(The records)

Section Client.
Context {codes : AclCodes} {again : HcclAgain} {clib : CLibrary} {nl : Nlohmann} {env : Environment NetOp}.
Context {Hnet : NetLaws env} {Hhc : HcLaws env} {Hcli : CliLaws env} {Hjson : JsonLaws env}.
Context `{G : GeMath} `{Sec : Securec} `{Abi : HcommAbi} {abi : ClientAbi} {hash : PointerHash} {Hash : PointerHashLaws hash}.
Implicit Types (s : HixlCSClient) (own O : list HcRes) (W : list Conn).

(** ** The connection comes and goes *)
Definition with_connection (c : option Conn) s : HixlCSClient := s <| connection_ := c |>.

Lemma lwp_conns {S A} (m : M NetOp S A) Q (s : S) own W W' :
  (forall h, CtrlConnSafety.owned W h -> CtrlConnSafety.owned W' h) -> lwp m Q s own W' -> lwp m Q s own W.
Proof. intros E H h [L1 L2 L3]. apply H. constructor; [done|by apply E|done]. Qed.

Lemma owned_closed c W h : fd_ c = -1 -> session_id c = None -> CtrlConnSafety.owned (c :: W) h -> CtrlConnSafety.owned W h.
Proof.
  intros Hf Hs [Hap [H1 H2 H3 H4 H5 H6]]%owned_cons.
  rewrite fds_none, (left_id_L ∅ (∪)) in H2 by by rewrite Hf. rewrite ssls_none, (left_id_L ∅ (∪)) in H4 by done. by split_and!.
Qed.

Lemma lwp_drop_connection (Q : Status + unit -> HixlCSClient -> list HcRes -> list Conn -> Prop) c s own W :
  connection_ s = Some c ->
  Q (inr tt) (with_connection None s) own W ->
  lwp (on_connection CtrlMsgPlugin_delete ;; modify (fun s => s <| connection_ := None |>)) Q s own (c :: W).
Proof using Hnet.
  intros Hc HQ. lstep. unfold on_connection. eapply lwp_zoom; [done|].
  eapply (lwp_conn _ _ (fun o c' => o = inr tt /\ fd_ c' = -1 /\ session_id c' = None)); [apply em_delete| |].
  - intros F S h H. eapply wp_mono; [by apply wp_delete|]. intros o c' h' (-> & H1 & H2 & H3). by split_and!.
  - intros o c' (-> & Hf & Hs). eapply lwp_conns; [intros h; by apply owned_closed|]. lstep. exact HQ.
Qed.
Lemma cwp_reset_connection (Q : Status + unit -> HixlCSClient -> Prop) s :
  Q (inr tt) (with_connection None s) -> cwp reset_connection Q s.
Proof using Hnet.
  intros HQ. unfold reset_connection. do 2 cstep. destruct (connection_ s) as [c|] eqn:Hc.
  - intros Hw O W0. unfold conns. rewrite Hc. cbn [from_option app]. apply lwp_drop_connection; [done|]. split; [|done].
    constructor; [by destruct Hw|done|done].
  - cstep. replace s with (with_connection None s); [done|]. destruct s. cbn in Hc. by subst.
Qed.
Lemma cwp_CloseSocket (Q : Status + unit -> HixlCSClient -> Prop) s :
  Q (inr tt) (with_connection None s) -> cwp CloseSocket Q s.
Proof using Hnet.
  intros HQ. unfold CloseSocket. do 2 cstep. destruct (connection_ s) as [c|] eqn:Hc.
  - cstep. cstep. eapply (cwp_on_connection _ _ (fun _ _ => True)); [done|apply em_Close| |].
    + intros F S h H. apply (wp_CloseLocked F S); [done|]. by intros.
    + intros o c' _. by apply cwp_reset_connection.
  - cstep. replace s with (with_connection None s); [done|]. destruct s. cbn in Hc. by subst.
Qed.
Lemma cwp_new_connection (Q : Status + unit -> HixlCSClient -> Prop) s :
  (forall e oc, Q (inl e) (with_connection oc s)) -> (forall c, Q (inr tt) (with_connection (Some c) s)) -> cwp new_connection Q s.
Proof using Hnet.
  intros HE HQ. unfold new_connection. cstep. ccalm. intros made. cstep. apply cwp_reset_connection. cstep. cstep; [|apply HE].
  intros Hw O W0. lstep. lstep. apply (lwp_conns _ _ _ _ _ (Conn_new :: W0)).
  { intros h Ho. apply owned_new_conn in Ho. by rewrite (comm (++)) in Ho. }
  assert (R : at_rest O W0 (with_connection (Some Conn_new) s) (client_res (with_connection None s) ++ O) (Conn_new :: W0)).
  { constructor; [by destruct Hw|done|done]. }
  change ((with_connection None s) <| connection_ := Some Conn_new |>) with (with_connection (Some Conn_new) s).
  eapply lwp_at_rest; [exact R|]. eapply (cwp_on_connection _ _ (fun _ _ => True)); [done|apply em_Initialize| |].
  - intros F S h H'. eapply wp_mono; [by apply wp_Initialize|]. by intros o c' h' [? _].
  - intros [e|[]] c' _; [apply HE|apply HQ].
Qed.

(** ** Create *)
Definition with_settings (st : Settings) s : HixlCSClient := s <| cl_settings := st |>.

Lemma cwp_ParseEnv name (Q : Status + option Z -> HixlCSClient -> Prop) s : (forall o, Q o s) -> cwp (ParseEnvUint32 name) Q s.
Proof.
  intros HQ. unfold ParseEnvUint32. cstep. ccalm. intros [[|a v]|]; [by cstep| |by cstep]. destruct (env_uint32 _); by cstep.
Qed.

Lemma cwp_quiet_set (f : Settings -> Settings) (Q : Status + unit -> HixlCSClient -> Prop) s :
  transfer_config_ (global_config_ (f (cl_settings s))) = transfer_config_ (global_config_ (cl_settings s)) ->
  Q (inr tt) (with_settings (f (cl_settings s)) s) -> cwp (on_settings (modify f)) Q s.
Proof. intros E HQ. apply cwp_on_settings; [|done]. unfold batch_ok. by rewrite E. Qed.

Lemma cwp_InitRdmaRetryConfig (Q : Status + unit -> HixlCSClient -> Prop) s :
  is_Some (local_endpoint_ s) -> (forall o st, Q o (with_settings st s)) -> cwp InitRdmaRetryConfig Q s.
Proof.
  intros [e He] HQ. 
  unfold InitRdmaRetryConfig. cstep. apply cwp_quiet_set; [done|]. cstep. apply cwp_ParseEnv. intros [x|n]; [apply HQ|]. cstep.
  assert (Hrest : forall st, cwp (let* env_retry_interval := ParseEnvUint32 "HCCL_RDMA_TIMEOUT" in
      match env_retry_interval with
      | None => ret tt
      | Some n =>
          let* e := the_endpoint in
          require ((ed_locType (endpoint_ e) =? ENDPOINT_LOC_TYPE_HOST) && (ed_protocol (endpoint_ e) =? COMM_PROTOCOL_ROCE) ||
                   ((kMinRdmaRetryInterval <=? n) && (n <=? kMaxRdmaRetryInterval))) PARAM_INVALID ;;
          on_settings (modify (fun st => st <| retry_interval_ := n |>))
      end) Q (with_settings st s)).
  { intros st. cstep. apply cwp_ParseEnv. intros [x|[m|]]; [apply HQ| |cstep; apply HQ]. cstep.
    eapply cwp_the_endpoint; [done|]. cstep. cstep; [|apply HQ]. apply cwp_quiet_set; [done|]. apply HQ. }
  destruct n as [n|]; [|cstep; apply Hrest]. cstep. cstep; [|apply HQ]. apply cwp_quiet_set; [done|]. apply Hrest.
Qed.

Lemma lwp_gives {S A} (m : M NetOp S A) (P : A -> Prop) (Q : Status + A -> S -> list HcRes -> list Conn -> Prop) (s : S) own W :
  emits calm m -> gives m P -> (forall e, Q (inl e) s own W) -> (forall a, P a -> Q (inr a) s own W) -> lwp m Q s own W.
Proof.
  intros He Hg HE HQ. eapply (lwp_quiet _ (fun o (s' : S) => s' = s /\ match o with inr a => P a | inl _ => True end)); [done| |].
  - intros h. eapply wp_mono; [apply Hg|]. by intros [e|a] s' h' [-> H].
  - intros [e|a] s' [-> H]; [apply HE|by apply HQ].
Qed.
Lemma cwp_gives {A} (m : M NetOp HixlCSClient A) (P : A -> Prop) (Q : Status + A -> HixlCSClient -> Prop) s :
  emits calm m -> gives m P -> (forall e, Q (inl e) s) -> (forall a, P a -> Q (inr a) s) -> cwp m Q s.
Proof.
  intros He Hg HE HQ Hw O W0. eapply lwp_gives; [done..| |]; intros a; [|intros Ha]; (split; [by apply at_rest_self|by auto]).
Qed.
Tactic Notation "ec" reference(f) := unfold f; solve_emits; try (by repeat split).
Lemma ec_number {S} j : emits calm (JsonToNumber j : M NetOp S Z). Proof. ec JsonToNumber. Qed.
#[local] Hint Resolve ec_number : emits.
Lemma ec_field {S} k a b j : emits calm (number_field k a b j : M NetOp S (option Z)). Proof. ec number_field. Qed.
#[local] Hint Resolve ec_field : emits.
Lemma ec_string {S} j k c : emits calm (ParseStringField j k c : M NetOp S _). Proof. ec ParseStringField. Qed.
Lemma ec_bool {S} j k c : emits calm (ParseBoolField j k c : M NetOp S _). Proof. ec ParseBoolField. Qed.
Lemma ec_transfer {S} j c t : emits calm (ParseTransferConfig j c t : M NetOp S _). Proof. ec ParseTransferConfig. Qed.
Lemma ec_port {S} j c : emits calm (ParseListenPort j c : M NetOp S _). Proof. ec ParseListenPort. Qed.
Lemma ec_qos {S} j c : emits calm (ParseQos j c : M NetOp S _). Proof. ec ParseQos. Qed.
Lemma ec_channels {S} j c : emits calm (ParseMaxActiveChannels j c : M NetOp S _). Proof. ec ParseMaxActiveChannels. Qed.
#[local] Hint Resolve ec_port ec_qos ec_channels : emits.
Lemma ec_comm {S} j c t : emits calm (ParseCommResourceConfig j c t : M NetOp S _). Proof. ec ParseCommResourceConfig. Qed.
Lemma ec_fabric {S} j c : emits calm (ParseUbMemoryConfig j c : M NetOp S _).
Proof. ec ParseUbMemoryConfig. ec ParseUbMemBoolField. Qed.
Lemma ec_validate {S} c : emits calm (ValidateTlsConfig c : M NetOp S _). Proof. ec ValidateTlsConfig. Qed.
#[local] Hint Resolve ec_string ec_bool ec_transfer ec_comm ec_fabric ec_validate : emits.
Lemma ec_tls {S} j : emits calm (ParseTlsConfig j : M NetOp S _). Proof. ec ParseTlsConfig. Qed.
#[local] Hint Resolve ec_tls : emits.
Lemma ec_Parse {S} t r k : emits calm (GlobalConfig_Parse t r k : M NetOp S _). Proof. ec GlobalConfig_Parse. Qed.

Lemma cwp_ParseGlobalConfig (Q : Status + ClientTarget -> HixlCSClient -> Prop) desc config s :
  (forall o st, Q o (with_settings st s)) -> cwp (ParseGlobalConfig desc config) Q s.
Proof.
  intros HQ. assert (HE : forall o, Q o s) by (intros o; specialize (HQ o (cl_settings s)); by destruct s).
  unfold ParseGlobalConfig. do 4 (cstep; apply cwp_not_null; [intros ? _|by apply HE]).
  cstep. apply cwp_on_settings; [intros _; unfold batch_ok; cbn; lia|]. cstep.
  apply (cwp_gives _ (fun c => config_ok c)); [apply ec_Parse| |intros x; apply HQ|].
  { intros s0 h. eapply wp_mono; [by apply gives_Parse, config_ok_new|]. by intros [x|c] s' h' [-> H]; [|destruct H]. }
  intros c Hc. cstep. apply cwp_on_settings; [intros _; apply (ok_transfer _ Hc)|].
  assert (Hrest : forall st', cwp (
      on_settings (modify (fun st => st <| transfer_supported_ := st' |>)) ;;
      require (negb (IsUbMemProtocol (ed_protocol a0) &&
                 (kMaxFixedQueueTransferCountPerBatch <? max_transfer_count_per_batch (transfer_config_ c)))) PARAM_INVALID ;;
      ret {| ct_local := a0; ct_remote := a1; ct_server_ip := a |}) Q
      (with_settings ((cl_settings s) <| global_config_ := c |>) s)).
  { intros b. cstep. apply cwp_quiet_set; [done|]. cstep. cstep; [cstep|]; apply HQ. }
  cstep. destruct (max_transfer_count_per_batch_configured _); [cstep; apply Hrest|]. ccalm. intros b. apply Hrest.
Qed.

Lemma cwp_device_fields (f : DeviceSide -> DeviceSide) (Q : Status + unit -> HixlCSClient -> Prop) s :
  dev_same (cl_device s) (f (cl_device s)) -> Q (inr tt) (with_device (f (cl_device s)) s) -> cwp (on_device (modify f)) Q s.
Proof. apply cwp_set_notify. Qed.

Lemma cwp_InitDeviceResource (Q : Status + unit -> HixlCSClient -> Prop) ep s :
  (forall o d, Q o (with_device d s)) -> cwp (InitDeviceResource ep) Q s.
Proof.
  intros HQ. assert (HE : forall o, Q o s) by (intros o; rewrite <- (with_device_self s); apply HQ).
  unfold InitDeviceResource. destruct (negb _); [by apply cwp_device_fields|]. cstep. ccalm. intros [rc dev]. cstep.
  unfold chk_acl. destruct (rc =? 0); [|by cstep]. do 2 cstep. apply cwp_device_fields; [done|]. cstep.
  cstep. ccalm. intros pool. cstep. cstep; [|apply HQ]. do 2 cstep. cstep. ccalm. intros st. cstep; apply HQ.
Qed.

Lemma cwp_InitNotifyResources (Q : Status + unit -> HixlCSClient -> Prop) ep s :
  is_Some (local_endpoint_ s) -> (forall o s', stays s s' -> Q o s') -> cwp (InitNotifyResources ep) Q s.
Proof using Hnet Hhc.
  intros Hep HQ. assert (HE : forall o, Q o s) by (intros o; apply HQ, stays_refl). unfold InitNotifyResources.
  cstep; [by cstep|]. do 2 cstep. cstep. ccalm. intros pool. cstep. cstep; [|apply HE].
  assert (Hrest : cwp (let* r := call (Cli (PoolGetAllSlots (device_id_ (cl_device s)))) in
    let '(st, all_slots) := r in
    require (st =? SUCCESS) st ;;
    if negb (ed_protocol ep =? COMM_PROTOCOL_ROCE) && negb (ed_protocol ep =? COMM_PROTOCOL_HCCS)
    then RegisterNotifyMemForAllSlots all_slots else ret tt) Q s).
  { cstep. ccalm. intros [st l]. cstep. cstep; [|apply HE]. destruct (_ && _); [|by cstep]. by apply cwp_RegisterNotify. }
  cstep. destruct (negb (_ =? COMM_PROTOCOL_HCCS)); [|by cstep]. cstep. ccalm. intros st. cstep; [apply Hrest|apply HE].
Qed.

(End The records)

Lines after the one containing "Q (inr tt) (with_connection None s) own" are not wanted; repeat exactly each line above from the first up to and including it.

Section Client.
Context {codes : AclCodes} {again : HcclAgain} {clib : CLibrary} {nl : Nlohmann} {env : Environment NetOp}.
Context {Hnet : NetLaws env} {Hhc : HcLaws env} {Hcli : CliLaws env} {Hjson : JsonLaws env}.
Context `{G : GeMath} `{Sec : Securec} `{Abi : HcommAbi} {abi : ClientAbi} {hash : PointerHash} {Hash : PointerHashLaws hash}.
Implicit Types (s : HixlCSClient) (own O : list HcRes) (W : list Conn).

(** ** The connection comes and goes *)
Definition with_connection (c : option Conn) s : HixlCSClient := s <| connection_ := c |>.

Lemma lwp_conns {S A} (m : M NetOp S A) Q (s : S) own W W' :
  (forall h, CtrlConnSafety.owned W h -> CtrlConnSafety.owned W' h) -> lwp m Q s own W' -> lwp m Q s own W.
Proof. intros E H h [L1 L2 L3]. apply H. constructor; [done|by apply E|done]. Qed.

Lemma owned_closed c W h : fd_ c = -1 -> session_id c = None -> CtrlConnSafety.owned (c :: W) h -> CtrlConnSafety.owned W h.
Proof.
  intros Hf Hs [Hap [H1 H2 H3 H4 H5 H6]]%owned_cons.
  rewrite fds_none, (left_id_L ∅ (∪)) in H2 by by rewrite Hf. rewrite ssls_none, (left_id_L ∅ (∪)) in H4 by done. by split_and!.
Qed.

Lemma lwp_drop_connection (Q : Status + unit -> HixlCSClient -> list HcRes -> list Conn -> Prop) c s own W :
  connection_ s = Some c ->
  Q (inr tt) (with_connection None s) own W ->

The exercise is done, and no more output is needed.